── RECORDS SHOWN ──
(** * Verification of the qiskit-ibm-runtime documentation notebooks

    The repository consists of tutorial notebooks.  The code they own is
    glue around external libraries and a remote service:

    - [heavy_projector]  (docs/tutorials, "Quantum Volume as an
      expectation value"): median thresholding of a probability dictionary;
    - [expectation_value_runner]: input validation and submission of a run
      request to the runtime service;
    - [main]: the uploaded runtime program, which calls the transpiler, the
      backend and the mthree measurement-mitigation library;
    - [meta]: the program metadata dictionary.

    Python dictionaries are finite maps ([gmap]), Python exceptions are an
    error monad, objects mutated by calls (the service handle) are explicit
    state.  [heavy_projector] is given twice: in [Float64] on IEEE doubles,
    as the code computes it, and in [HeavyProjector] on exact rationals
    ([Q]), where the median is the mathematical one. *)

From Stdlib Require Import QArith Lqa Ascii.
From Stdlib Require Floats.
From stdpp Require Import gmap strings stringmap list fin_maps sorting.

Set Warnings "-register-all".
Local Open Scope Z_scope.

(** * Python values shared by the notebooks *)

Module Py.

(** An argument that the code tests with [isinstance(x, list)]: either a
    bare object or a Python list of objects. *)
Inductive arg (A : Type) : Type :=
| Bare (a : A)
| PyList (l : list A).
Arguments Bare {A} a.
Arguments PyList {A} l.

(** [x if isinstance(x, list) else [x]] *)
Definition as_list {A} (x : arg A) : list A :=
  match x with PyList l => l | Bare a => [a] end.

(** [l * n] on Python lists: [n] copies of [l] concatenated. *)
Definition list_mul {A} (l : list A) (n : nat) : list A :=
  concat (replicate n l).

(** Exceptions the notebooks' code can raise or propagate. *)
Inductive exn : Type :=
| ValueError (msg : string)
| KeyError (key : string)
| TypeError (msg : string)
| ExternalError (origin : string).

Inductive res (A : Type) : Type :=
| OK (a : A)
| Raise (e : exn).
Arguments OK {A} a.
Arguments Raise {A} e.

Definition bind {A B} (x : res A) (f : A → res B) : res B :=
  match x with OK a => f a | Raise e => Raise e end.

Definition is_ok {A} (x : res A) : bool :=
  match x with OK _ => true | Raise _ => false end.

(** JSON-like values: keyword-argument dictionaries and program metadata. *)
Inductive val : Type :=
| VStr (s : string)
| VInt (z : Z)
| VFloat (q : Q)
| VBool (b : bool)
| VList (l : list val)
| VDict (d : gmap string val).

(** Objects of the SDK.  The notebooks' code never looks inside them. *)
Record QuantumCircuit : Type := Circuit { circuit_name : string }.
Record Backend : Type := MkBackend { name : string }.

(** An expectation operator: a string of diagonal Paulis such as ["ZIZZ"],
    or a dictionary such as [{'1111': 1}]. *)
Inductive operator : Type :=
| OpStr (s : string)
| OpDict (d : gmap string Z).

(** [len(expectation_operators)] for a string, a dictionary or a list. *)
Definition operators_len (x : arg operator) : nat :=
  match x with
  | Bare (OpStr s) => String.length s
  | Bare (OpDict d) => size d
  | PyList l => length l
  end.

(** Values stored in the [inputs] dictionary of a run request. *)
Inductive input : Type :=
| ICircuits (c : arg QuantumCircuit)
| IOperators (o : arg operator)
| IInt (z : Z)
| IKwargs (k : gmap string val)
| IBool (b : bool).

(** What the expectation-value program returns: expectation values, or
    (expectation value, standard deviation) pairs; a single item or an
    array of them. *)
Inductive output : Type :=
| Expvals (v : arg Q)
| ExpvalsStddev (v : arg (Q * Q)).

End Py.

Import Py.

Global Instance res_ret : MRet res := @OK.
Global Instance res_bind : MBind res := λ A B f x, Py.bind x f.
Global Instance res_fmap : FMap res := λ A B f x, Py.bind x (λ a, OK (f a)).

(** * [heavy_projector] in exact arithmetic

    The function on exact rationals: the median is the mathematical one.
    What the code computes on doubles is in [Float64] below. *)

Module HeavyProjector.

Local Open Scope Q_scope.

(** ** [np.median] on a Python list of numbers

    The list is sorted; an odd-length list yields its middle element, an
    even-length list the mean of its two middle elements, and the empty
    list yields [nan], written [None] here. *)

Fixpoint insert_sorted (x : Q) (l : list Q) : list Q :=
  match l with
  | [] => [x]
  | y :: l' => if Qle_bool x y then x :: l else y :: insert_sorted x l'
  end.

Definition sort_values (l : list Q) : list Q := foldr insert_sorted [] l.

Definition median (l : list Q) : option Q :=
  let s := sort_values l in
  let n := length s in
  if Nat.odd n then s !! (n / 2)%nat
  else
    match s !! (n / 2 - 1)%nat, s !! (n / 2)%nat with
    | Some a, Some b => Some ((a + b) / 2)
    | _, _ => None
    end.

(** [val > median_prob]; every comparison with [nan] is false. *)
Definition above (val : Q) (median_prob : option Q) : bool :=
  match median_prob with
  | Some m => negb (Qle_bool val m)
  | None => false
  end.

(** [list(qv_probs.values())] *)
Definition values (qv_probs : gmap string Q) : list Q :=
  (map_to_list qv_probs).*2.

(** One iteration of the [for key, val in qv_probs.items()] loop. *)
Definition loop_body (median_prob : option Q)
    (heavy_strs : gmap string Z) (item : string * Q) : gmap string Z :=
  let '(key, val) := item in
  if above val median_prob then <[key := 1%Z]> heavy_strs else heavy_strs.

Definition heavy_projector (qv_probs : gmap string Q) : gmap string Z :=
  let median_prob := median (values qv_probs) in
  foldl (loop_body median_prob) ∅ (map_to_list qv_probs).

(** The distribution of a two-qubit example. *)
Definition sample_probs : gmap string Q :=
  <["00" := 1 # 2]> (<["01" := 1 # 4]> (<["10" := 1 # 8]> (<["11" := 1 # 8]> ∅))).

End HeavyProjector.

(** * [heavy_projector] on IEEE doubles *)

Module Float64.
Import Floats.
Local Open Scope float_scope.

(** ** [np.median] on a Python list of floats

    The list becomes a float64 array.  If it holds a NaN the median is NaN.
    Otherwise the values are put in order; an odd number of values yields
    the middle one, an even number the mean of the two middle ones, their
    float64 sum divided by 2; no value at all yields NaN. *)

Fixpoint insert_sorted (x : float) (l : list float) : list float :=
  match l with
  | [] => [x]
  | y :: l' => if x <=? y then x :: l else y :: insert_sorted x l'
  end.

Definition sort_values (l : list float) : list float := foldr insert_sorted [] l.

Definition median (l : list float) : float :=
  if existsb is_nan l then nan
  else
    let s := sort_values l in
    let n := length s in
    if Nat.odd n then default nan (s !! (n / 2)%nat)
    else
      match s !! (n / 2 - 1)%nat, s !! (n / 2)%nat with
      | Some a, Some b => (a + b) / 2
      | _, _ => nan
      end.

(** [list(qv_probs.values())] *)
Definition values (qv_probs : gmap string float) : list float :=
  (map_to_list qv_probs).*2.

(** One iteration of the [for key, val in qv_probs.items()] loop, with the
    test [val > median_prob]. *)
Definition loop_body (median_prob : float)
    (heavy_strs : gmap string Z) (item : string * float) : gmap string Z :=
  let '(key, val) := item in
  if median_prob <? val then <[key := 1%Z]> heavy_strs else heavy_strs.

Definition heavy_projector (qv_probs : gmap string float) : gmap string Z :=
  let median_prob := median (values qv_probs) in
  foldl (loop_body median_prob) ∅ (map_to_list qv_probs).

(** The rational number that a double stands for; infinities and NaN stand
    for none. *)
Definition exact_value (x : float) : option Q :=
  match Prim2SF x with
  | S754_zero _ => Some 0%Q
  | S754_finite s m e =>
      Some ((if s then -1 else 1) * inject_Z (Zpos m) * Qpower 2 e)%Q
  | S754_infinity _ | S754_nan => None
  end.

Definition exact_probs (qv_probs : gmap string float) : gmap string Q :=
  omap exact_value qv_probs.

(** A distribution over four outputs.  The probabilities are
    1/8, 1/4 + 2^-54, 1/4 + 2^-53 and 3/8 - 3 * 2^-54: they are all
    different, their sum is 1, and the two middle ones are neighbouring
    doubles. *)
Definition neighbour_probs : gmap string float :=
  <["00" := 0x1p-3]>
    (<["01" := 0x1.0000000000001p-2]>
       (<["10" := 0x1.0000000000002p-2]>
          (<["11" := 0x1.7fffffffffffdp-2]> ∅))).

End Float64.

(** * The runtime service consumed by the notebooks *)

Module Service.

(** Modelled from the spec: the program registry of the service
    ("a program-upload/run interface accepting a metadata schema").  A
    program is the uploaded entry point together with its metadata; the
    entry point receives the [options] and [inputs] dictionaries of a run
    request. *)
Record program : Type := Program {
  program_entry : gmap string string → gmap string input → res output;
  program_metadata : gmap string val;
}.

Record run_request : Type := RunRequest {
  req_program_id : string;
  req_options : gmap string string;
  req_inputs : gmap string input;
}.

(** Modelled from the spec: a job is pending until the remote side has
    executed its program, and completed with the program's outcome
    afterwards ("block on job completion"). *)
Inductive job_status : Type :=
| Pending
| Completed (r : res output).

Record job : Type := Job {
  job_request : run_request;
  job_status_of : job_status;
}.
───
» **EXERCISE AIM**
Using the records above, copy exactly the lines from the one containing "program_metadata : gmap string val;" through the last, inclusive, and nothing else.

» **SOLVED EXERCISE**
  program_metadata : gmap string val;
}.

Record run_request : Type := RunRequest {
  req_program_id : string;
  req_options : gmap string string;
  req_inputs : gmap string input;
}.

(** Modelled from the spec: a job is pending until the remote side has
    executed its program, and completed with the program's outcome
    afterwards ("block on job completion"). *)
Inductive job_status : Type :=
| Pending
| Completed (r : res output).

Record job : Type := Job {
  job_request : run_request;
  job_status_of : job_status;
}.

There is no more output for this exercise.